05/29/2026
I’m still a little like her.
I love understanding things. I love getting to the bottom of why I feel the way I feel, tracing it all the way back. I’m not giving that up — it‘s how my mind works, and I like my mind.
But I also had to learn something that stung.
You can understand your pain completely and still feel nothing move. Not because you haven‘t understood enough — but because understanding is only one part of you doing the work, and you are not only your thoughts.
We‘re taught to treat the thinking mind and the body like two separate things. They were never separate. Your mind is always reading your body — how tense it is, the shape it’s bracing in — and then it feels and thinks from inside that shape. So the body isn‘t somewhere your feelings are hiding. It’s the whole vehicle you live and move in.

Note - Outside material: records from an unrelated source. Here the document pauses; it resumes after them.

(** [updateTenant(db, id, { status, workstation_limit })]. *)
Definition set_tenant (status : TenantStatus) (limit : option Z) (now : Z) (t : Tenant) : Tenant :=
  mkTenant (t_id t) (t_user_id t) (t_name t) (t_subdomain t) (t_chosen_subdomain t) status (t_mode t) (t_default_url t) (t_custom_domain t) (t_broadcast_url t)
    (t_broadcast_epoch t) (t_home_route t) (t_online_workstations t) (t_http_workstations t) (t_update_channel t) (t_lan_sharing t) (t_usage_sites t) (t_printing_enabled t)
    (t_home_reset t) (default (t_workstation_limit t) limit) (t_license_plan t) (t_license_expires_at t) (t_trial_started_at t) now.
Definition update_tenant (id : string) (status : TenantStatus) (limit : option Z) (now : Z) : InboxState -> InboxState :=
  on_ib_accounts (on_core (on_tenants (List.map (fun t => if String.eqb (t_id t) id then set_tenant status limit now t else t)))).

(** [updateTenant(db, id, { remote_control_status, remote_control_seats, remote_control_revoked_at })]. *)
Definition update_remote (id : string) (f : RemoteColumns -> RemoteColumns) : InboxState -> InboxState :=
  on_ib_remote (upsert (fun r => String.eqb (rc_tenant_id r) id) f (f (mkRemote id rc_none 1 None))).
Lemma contact_inv env w body o s s' o' r : handleContactForm env w body o s = (s', o', r) ->
  unfiled s s' r \/ exists b f pepper reseller s1 o1, body = Some b /\ readContact b = inr f /\ se_pepper env = Returns pepper /\ proves_email pepper for_contact (cf_email f) (cf_emailCode f) (sw_now w) s /\
    (forall a, reseller = Some a -> re_value (cf_reason f) = "reseller"%string /\ parseResellerApplication (cf_organization f) (cb_phone b) (cb_state b) (cb_city b) (cb_website b) (cb_stocks b) = inr a) /\
    kept_tables s1 = kept_tables s /\ filed s1 = filed s /\ file_contact env w f reseller o1 s1 = (s', o', r).
Proof.
  intros E. assert (Hsame : grants_kept s s) by reflexivity. assert (Hf : filed s = filed s) by done. unfold handleContactForm in E. destruct (mailConfigProblem _); [|destruct body as [b|]]; try (left; solve [eauto with signup]). destruct (readContact b) as [?|f] eqn:Eb; [left; solve [eauto with signup]|].
  apply eff_bind_inv in E as (s1 & o1 & r1 & E1 & E). apply reseller_for_inv in E1 as [-> Happ]. destruct r1 as [[[status problem]|reseller]|e]; [left; solve [eauto with signup]| |left; solve [eauto with signup]]. cbv zeta in E.
  apply eff_bind_inv in E as (s2 & o2 & r2 & E2 & E). apply eff_read_inv in E2 as [-> _]. destruct r2 as [wait|e]; [|left; solve [eauto with signup]]. destruct (0 <? wait); [left; solve [eauto with signup]|].
  apply eff_bind_inv in E as (s3 & o3 & r3 & E3 & E). destruct (se_pepper env) as [pepper|e] eqn:Epep; injection E3 as <- <- <-; [|left; solve [eauto with signup]].
  apply eff_bind_inv in E as (s4 & o4 & r4 & E4 & E). apply check_code_inv in E4 as [[g Hg] Hok]. assert (Hg4 : grants_kept s s4 /\ filed s4 = filed s) by (subst s4; done). destruct Hg4.
  destruct r4 as [[]|e]; [|left; solve [eauto with signup]..]. clear Hg. destruct (Hok eq_refl) as [-> Hcode]. apply eff_bind_inv in E as (s5 & o5 & r5 & E5 & E).
  pose proof (steady_hit _ _ _ _ _ _ _ _ E5) as [Ht5 _]. assert (Hf5 : filed s5 = filed s) by (by apply eff_write_inv in E5 as [[->| ->] _]). destruct r5 as [u|e]; [|left; solve [eauto with signup]].
  right. exists b, f, pepper, reseller, s5, o5. split_and!; try done. intros a ->. by apply Happ.
Qed.

Lemma file_contact_no_grant env w f reseller : keeps grants_kept (file_contact env w f reseller).
Proof.
  unfold file_contact. cbv zeta. apply keeps_bind; [apply _|apply steady_no_grant, steady_open|intros c]. apply keeps_bind; [apply _|destruct reseller; [by apply write_no_grant|apply keeps_ret, _]|intros _].
  apply keeps_bind; [apply _|apply steady_no_grant, steady_message|intros _]. apply keeps_bind; [apply _|by apply write_no_grant|intros _]. apply steady_no_grant. repeat steady_step.
Qed.

Lemma file_contact_done env w f reseller o s s' o' a : file_contact env w f reseller o s = (s', o', Returns a) ->
  (exists c, c ∈ conversations (su_conv s') /\ cv_kind c = k_support /\ cv_contact_email c = toLowerCase (cf_email f) /\ cv_category c = re_category (cf_reason f) /\ a = SFiled (cv_reference c)) /\
  forall row, row ∈ email_codes (su_conv s') -> ec_id row <> codeId for_contact (cf_email f).
Proof.
  unfold file_contact. cbv zeta. intros (s1 & o1 & c & E1 & E)%eff_bind_returns.
  assert (Hc : c ∈ conversations (su_conv s1) /\ cv_kind c = k_support /\ cv_contact_email c = toLowerCase (cf_email f) /\ cv_category c = re_category (cf_reason f)).
  { apply eff_call_inv in E1 as [_ E1]. specialize (E1 _ eq_refl). unfold createConversation in E1. cbn [category_of nc_kind nc_category mbind js_result_bind] in E1. destruct (existsb _ _); [done|]. injection E1 as <- <-. split; [|done]. apply elem_of_app. right. by apply list_elem_of_singleton. }
  destruct Hc as (Hc & Hk & He & Hcat). apply eff_bind_returns in E as (s2 & o2 & [] & E2 & E). assert (Hr2 : rows_kept (ib_room (su_inbox s1)) (ib_room (su_inbox s2))).
  { destruct reseller; [|injection E2 as <- _; reflexivity]. apply eff_write_inv in E2 as [[->| ->] _]; reflexivity. }
  apply eff_bind_returns in E as (s3 & o3 & [] & E3 & E). pose proof (steady_message _ _ _ _ _ _ _ _ _ _ _ E3) as [_ Hr3]. apply eff_bind_returns in E as (s4 & o4 & [] & E4 & E). apply eff_write_inv in E4 as [_ E4]. rewrite (E4 _ eq_refl) in E. clear E4.
  revert E. match goal with |- ?m o4 ?x = _ -> _ => assert (Hm : keeps steady m) by (repeat steady_step); set (sx := x) end. intros E. pose proof (Hm _ _ _ _ _ E) as [Hk5 Hr5].
  assert (Hall : rows_kept (ib_room (su_inbox s1)) (ib_room (su_inbox s'))) by (etransitivity; [exact Hr2|]; etransitivity; [exact Hr3|exact Hr5]).
  split.
  - destruct (Hall c Hc) as (c' & Hc' & (_ & Hk' & _ & Hr' & He' & Hcat') & _). exists c'. rewrite Hk', He', Hcat', Hr'. split_and!; try done.
    apply eff_bind_returns in E as (? & ? & ? & _ & E). apply eff_bind_returns in E as (? & ? & ? & _ & E). by injection E as _ _ <-.
  - injection Hk5 as _ _ _ _ _ Ec _. rewrite Ec. cbn. intros row Hrow Hid. apply elem_of_bfilter in Hrow as [_ Hrow]. unfold has_code in Hrow. by rewrite Hid, String.eqb_refl in Hrow.
Qed.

You can understand everything about the road and still go nowhere, because understanding the route was never the same as moving the car.
For years I sat in the driver‘s seat, retracing every wrong turn that brought me here. Where it started, who did what, why I am the way I am. And understanding the road behind you matters — but no amount of staring into the rear-view mirror has ever moved a car forward.
You can know every mile you’ve driven and still be parked in the exact same place, engine cold.
So if you‘re tired of understanding yourself and changing nothing, here’s where I‘d start — not even by trying to feel, but start with the shape your body is holding, because that you can actually do:
Notice the jaw.
Most of us hold it tight without knowing.
Let it unclench.
Drop the shoulders.
Feel how far up they’ve been living.
Let one breath go all the way down, past the chest, into the belly — and let it out slowly.
That bracing is the wall. And when the shape softens, even a little, what it’s been holding finally has somewhere to move.
Sometimes that‘s tears.
Sometimes it’s just more room to breathe.
Come back to this vehicle — the only vessel that will ever carry us toward the kind of future we’re aching for. The one that’s warm, and bright, and soft.